WHAT MADE SGBS ATTRACTIVE, IS NOW MAKING IT EXPENSIVE
When sovereign gold bonds were launched by the government in November 2016, the idea was to offer a low-cost fund raising avenue for the government. More importantly, it would reduce the appetite for physical gold, and save forex reserves deployed in importing gold. That challenge was to make the sovereign gold bonds attractive. So, government offered 2.50% annual interest, redemption in units of gold equivalent price, and full LTCG tax exemption if held for 8 years.
The icing on the cake was a sovereign guarantee on interest payment and redemption of value in gold units equivalent. The government had estimated that in the light of global growth revival in 2017, gold price would either remain flat, or go up marginally. These maths went awry as gold rallied 3-fold since late 2016. It was largely caused by big uncertainties like the pandemic, inflation spike, trade wars, Russian conflict, Middle East crisis, and Trump economics. For the government, this unhedged liability is now coming home to roost.
UNDERSTANDING THE SGB NUMBERS SINCE 2016
It is interesting to look back at the sovereign gold bond numbers since launch. A total of 67 SGB series were issued between November 2016 and February 2024, selling a total of 146.96 tons of gold units. Cumulatively, government raised ₹72,274 Crore from SGBs. Out of these around 16.29 tons of gold bonds have been fully redeemed while another 0.55 tons of gold bonds have been redeemed early. That still leaves the government with 130.12 tons of gold bonds pending to be redeemed.

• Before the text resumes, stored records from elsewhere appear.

Lemma SerializeInput_spec tx l nIn ty k i : ops_ok l →
  vin tx !! (if fAnyoneCanPay ty then nIn else k) = Some i →
  SerializeInput tx (print_ops l) nIn ty k =
    Some (enc CTxIn_codec (blank_input nIn (print_ops (keep l)) (fHashNone ty || fHashSingle ty) (if fAnyoneCanPay ty then nIn else k) i)).
Proof.
  intros Hl Hi. unfold SerializeInput. rewrite Hi. cbn [mbind option_bind]. rewrite CTxIn_enc. unfold blank_input.
  cbn [prevout scriptSig nSequence]. set (n := if fAnyoneCanPay ty then nIn else k). destruct (n =? nIn)%nat; cbn [negb andb].
  - rewrite SerializeScriptCode_spec by done. cbn [mbind option_bind]. by rewrite andb_false_r.
  - cbn [mbind option_bind]. rewrite andb_true_r, (orb_comm (fHashSingle ty)). by destruct (_ || _).
Qed.
Lemma SerializeForSignature_spec tx l nIn ty : ops_ok l → (nIn < length (vin tx))%nat →
  (fHashSingle ty = true → (nIn < length (vout tx))%nat) →
  SerializeForSignature tx (print_ops l) nIn ty = Some (SerializeTransaction false (tx_signed tx (print_ops (keep l)) nIn ty)).
Proof.
  intros Hl Hn Hs. unfold SerializeForSignature. set (t := tx_signed tx _ _ _).
  assert (Hin : serialize_each (SerializeInput tx (print_ops l) nIn ty) 0 (if fAnyoneCanPay ty then 1%nat else length (vin tx))
                = Some (concat (map (enc CTxIn_codec) (vin t))) ∧
                (if fAnyoneCanPay ty then 1%nat else length (vin tx)) = length (vin t)).
  { subst t. unfold tx_signed. cbn [vin]. destruct (fAnyoneCanPay ty) eqn:Ea.
    - destruct (lookup_lt_is_Some_2 (vin tx) nIn Hn) as [i Hi]. rewrite list_lookup_imap, Hi. cbn [fmap option_fmap option_map]. split; [|done].
      apply (serialize_each_spec _ _ [_]). intros [|j] x; [|done]. intros [= <-].
      pose proof (SerializeInput_spec tx l nIn ty (0 + 0) i Hl) as H. rewrite Ea in H. by apply H.
    - rewrite <- (length_imap (blank_input nIn (print_ops (keep l)) (fHashNone ty || fHashSingle ty)) (vin tx)) at 1 2. split; [|done].
      apply serialize_each_spec. intros j x. rewrite list_lookup_imap. destruct (vin tx !! j) as [i|] eqn:Ei; [|done]. intros [= <-].
      pose proof (SerializeInput_spec tx l nIn ty (0 + j) i Hl) as H. rewrite Ea in H. by apply H. }
  assert (Hout : serialize_each (SerializeOutput tx nIn ty) 0 (if fHashNone ty then 0%nat else if fHashSingle ty then (nIn + 1)%nat else length (vout tx))
                = Some (concat (map (enc CTxOut_codec) (vout t))) ∧
                (if fHashNone ty then 0%nat else if fHashSingle ty then (nIn + 1)%nat else length (vout tx)) = length (vout t)).
  { subst t. unfold tx_signed. cbn [vout]. destruct (fHashNone ty) eqn:En; [done|]. destruct (fHashSingle ty) eqn:Es.
    - specialize (Hs eq_refl). destruct (lookup_lt_is_Some_2 (vout tx) nIn Hs) as [o Ho].
      rewrite (drop_S _ _ _ Ho). cbn [take]. split; [|by rewrite length_app, length_replicate].
      replace (nIn + 1)%nat with (length (replicate nIn CTxOut_null ++ [o])) by (by rewrite length_app, length_replicate).
      apply serialize_each_spec. intros j x Hj. unfold SerializeOutput. rewrite Es. cbn [Nat.add andb].
      apply lookup_app_Some in Hj as [Hj|[Hj1 Hj2]].
      + apply lookup_replicate in Hj as [-> Hj]. by rewrite (proj2 (Nat.eqb_neq _ _)) by lia.
      + rewrite length_replicate in *. apply list_lookup_singleton_Some in Hj2 as [Hj2 ->]. replace j with nIn by lia. by rewrite Nat.eqb_refl, Ho.
    - split; [|done]. apply serialize_each_spec. intros j x Hj. unfold SerializeOutput. rewrite Es. cbn [Nat.add andb]. by rewrite Hj. }
  destruct Hin as [-> ->]. destruct Hout as [-> ->]. cbn [mbind option_bind]. unfold SerializeTransaction. cbn [andb Z.eqb negb app].
  unfold vin_codec, vout_codec. cbn [enc vector_codec]. unfold ser_vector. by rewrite <- !app_assoc.
Qed.

(** C34. The legacy signature hash against the original algorithm.  For script
    code whose instructions can all be read, hashing the transaction through the
    serializer that edits it on the fly gives the hash that the original
    algorithm computes on an edited copy: the separators removed from the script code, the
    other inputs' scripts blanked, the sequences, the outputs and the other
    inputs cut as the hash type says, and the constant one where the input, or
    its output under [SIGHASH_SINGLE], does not exist. *)
Theorem sighash_reference (scriptCode : bytes) (txTo : CTransaction) (nIn : nat) (nHashType amount : Z)
    (cache : option PrecomputedTransactionData) :
  bytes_ok scriptCode → snd (script_ops (length scriptCode) scriptCode) = [] →
  SignatureHash scriptCode txTo nIn nHashType amount SIGVERSION_BASE cache = SignatureHashOld scriptCode txTo nIn nHashType.
Proof.
  intros Hb Hs. pose proof (script_ops_spec (length scriptCode) scriptCode Hb ltac:(done)) as H.
  destruct (script_ops (length scriptCode) scriptCode) as [l r]. cbn in Hs. subst r. destruct H as (E & Hl & _). rewrite app_nil_r in E. subst scriptCode.
  unfold SignatureHash, SignatureHashOld. change (is_base SIGVERSION_BASE) with true. cbn [negb].
  destruct (length (vin txTo) <=? nIn)%nat eqn:En; [done|]. rewrite FindAndDelete_separators by done. cbn [mbind option_bind].
  destruct (fHashSingle nHashType && (length (vout txTo) <=? nIn)%nat) eqn:Eo; [done|].
  rewrite SerializeForSignature_spec; [|done|lia|intros Es; rewrite Es in Eo; cbn in Eo; lia]. cbn [mbind option_bind].
  unfold tx_signed. destruct (fAnyoneCanPay nHashType); [|done].
  destruct (lookup_lt_is_Some_2 (vin txTo) nIn ltac:(lia)) as [i Hi]. by rewrite list_lookup_imap, Hi.
Qed.

Definition sighash_tx : CTransaction :=
  mkCTransaction 2
    [mkCTxIn (mkCOutPoint (replicate 32 7) 0) [] 5 []; mkCTxIn (mkCOutPoint (replicate 32 8) 1) [0x51] 6 [[1]]]
    [mkCTxOut 50 [0x51]; mkCTxOut 7 []] 0.
Lemma sighash_reference_witness :
  SignatureHash [OP_CODESEPARATOR; OP_DUP; OP_CODESEPARATOR] sighash_tx 1 (SIGHASH_SINGLE + SIGHASH_ANYONECANPAY) 0 SIGVERSION_BASE None =
  SignatureHashOld [OP_CODESEPARATOR; OP_DUP; OP_CODESEPARATOR] sighash_tx 1 (SIGHASH_SINGLE + SIGHASH_ANYONECANPAY).
Proof. apply (sighash_reference _ sighash_tx 1 _ 0 None); [by apply u8sb_ok|reflexivity]. Defined.

(** ** Proofs: what a version 0 signature commits to *)
Record commitment := mkCommitment {
  c_version : Z; c_prevouts : option (list COutPoint); c_sequences : option (list Z); c_prevout : COutPoint; c_code : bytes;
  c_amount : Z; c_sequence : Z; c_outputs : option (list CTxOut); c_locktime : Z; c_type : Z }.
Definition signed_view (code : bytes) (tx : CTransaction) (nIn : nat) (ty amount : Z) : option commitment :=
  i ← vin tx !! nIn;
  Some (mkCommitment (nVersion tx)
    (if fAnyoneCanPay ty then None else Some (map prevout (vin tx)))
    (if fAnyoneCanPay ty || fHashSingle ty || fHashNone ty then None else Some (map nSequence (vin tx)))
    (prevout i) code amount (nSequence i)
    (if fHashSingle ty then option_map (λ o, [o]) (vout tx !! nIn) else if fHashNone ty then None else Some (vout tx))
    (nLockTime tx) ty).
Definition hash_list {A} (c : codec A) (l : option (list A)) : option bytes :=
  match l with Some l => Hashes.SerializeHash (map (enc c) l) | None => Some uint256_null end.
Definition preimage_codec :=
  pair_codec i32_codec (pair_codec uint256_codec (pair_codec uint256_codec (pair_codec COutPoint_codec (pair_codec blob_codec
    (pair_codec i64_codec (pair_codec u32_codec (pair_codec uint256_codec (pair_codec u32_codec i32_codec)))))))).
Definition preimage_fields (p q o : bytes) (v : commitment) :=
  (c_version v, (p, (q, (c_prevout v, (c_code v, (c_amount v, (c_sequence v, (o, (c_locktime v, c_type v))))))))).
Definition preimage (v : commitment) : option bytes :=
  p ← hash_list COutPoint_codec (c_prevouts v); q ← hash_list u32_codec (c_sequences v); o ← hash_list CTxOut_codec (c_outputs v);
  Some (enc preimage_codec (preimage_fields p q o v)).
Definition list_message {A} (c : codec A) (l : option (list A)) : list bytes :=
  match l with Some l => [concat (map (enc c) l)] | None => [] end.
(** The messages that are hashed. *)
Definition messages (v : commitment) : list bytes :=
  list_message COutPoint_codec (c_prevouts v) ++ list_message u32_codec (c_sequences v) ++ list_message CTxOut_codec (c_outputs v)
  ++ match preimage v with Some m => [m] | None => [] end.
Definition view_ok (v : commitment) : Prop :=
  enc_ok i32_codec (c_version v) ∧ Forall (enc_ok COutPoint_codec) (default [] (c_prevouts v)) ∧
  Forall (enc_ok u32_codec) (default [] (c_sequences v)) ∧ enc_ok COutPoint_codec (c_prevout v) ∧ enc_ok blob_codec (c_code v) ∧
  enc_ok i64_codec (c_amount v) ∧ enc_ok u32_codec (c_sequence v) ∧ Forall (enc_ok CTxOut_codec) (default [] (c_outputs v)) ∧
  enc_ok u32_codec (c_locktime v) ∧ enc_ok i32_codec (c_type v) ∧ Forall (λ m, Z.of_nat (length m) < 2 ^ 32) (messages v).
(** No two of the messages collide, and none hashes to zero. *)
Definition collision_free (ms : list bytes) : Prop :=
  (∀ m m', In m ms → In m' ms → Hashes.SerializeHash [m] = Hashes.SerializeHash [m'] → m = m') ∧ (∀ m, In m ms → Hashes.SerializeHash [m] ≠ Some uint256_null).
Definition cache_of (cache : option PrecomputedTransactionData) (tx : CTransaction) : Prop :=
  match cache with Some c => new_PrecomputedTransactionData tx = Some c | None => True end.

#[global] Instance preimage_serializable : Serializable preimage_codec.
Proof. apply _. Qed.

It is this remaining 130.12 tons of gold bonds that poses a real problem. Even at the current price, it is a huge liability as we shall see later. If the price of gold goes up from here, costs will proportionately escalate. Till the bonds are redeemed, interest at 2.5% per annum has to be paid. Above all, higher the capital gains people make, higher the cost for government and, additionally, higher the capital gains tax that the government loses on redemption.
HOW THE SGB NUMBERS STACK FOR INDIAN GOVERNMENT?
The table below captures the calculations of how much the government may end up bearing as cost on the SGB program.
Details | Amount |
Gold Bonds Sold | 146.96 tons |
Gold Bonds Proceeds (A) | ₹72,274 Crore |
Gold Bonds Fully Redeemed | 16.29 tons |
Gold Bonds Full Redeem Value (B) | ₹11,832 Crore |
Gold Bonds Early Redeemed | 0.55 tons |
Gold Bonds Early Redeem Value (C) | ₹478 Crore |
Interest over 8 years on Cost (D) | ₹14,455 Crore |
Capital Gains Tax Lost (E) | ₹9,034 Crore |
Redemption of balance Gold bonds | 130.12 tons |
Redemption at last price of Rs8,624/gram | ₹1,12,212 Crore |
SUMMARY OF WHAT SGB CAN COST THE GOVERNMENT | |
Amount raised by the government (A) | ₹72,274 Crore |
Total Cost if balance units redeemed at CMP | ₹1,48,011 Crore |
If Average Redemption Cost is 20% higher | ₹1,70,453 Crore |
If Average Redemption Cost is 40% higher | ₹1,92,895 Crore |
Data Source: RBI
To understand the above table, let us look at some key aspects of the calculation.
Unless the gold prices crash from current levels (which looks quite unlikely), the government may have to service a huge cost on the gold bonds. One can argue that the RBI holds reserves of 880 tons of gold, against the outstanding 130.12 tons of SGB. However, that can hardly be mixed up. Redemption of SGBs was not hedged by the government and that is likely to come back to haunt the Finance Ministry.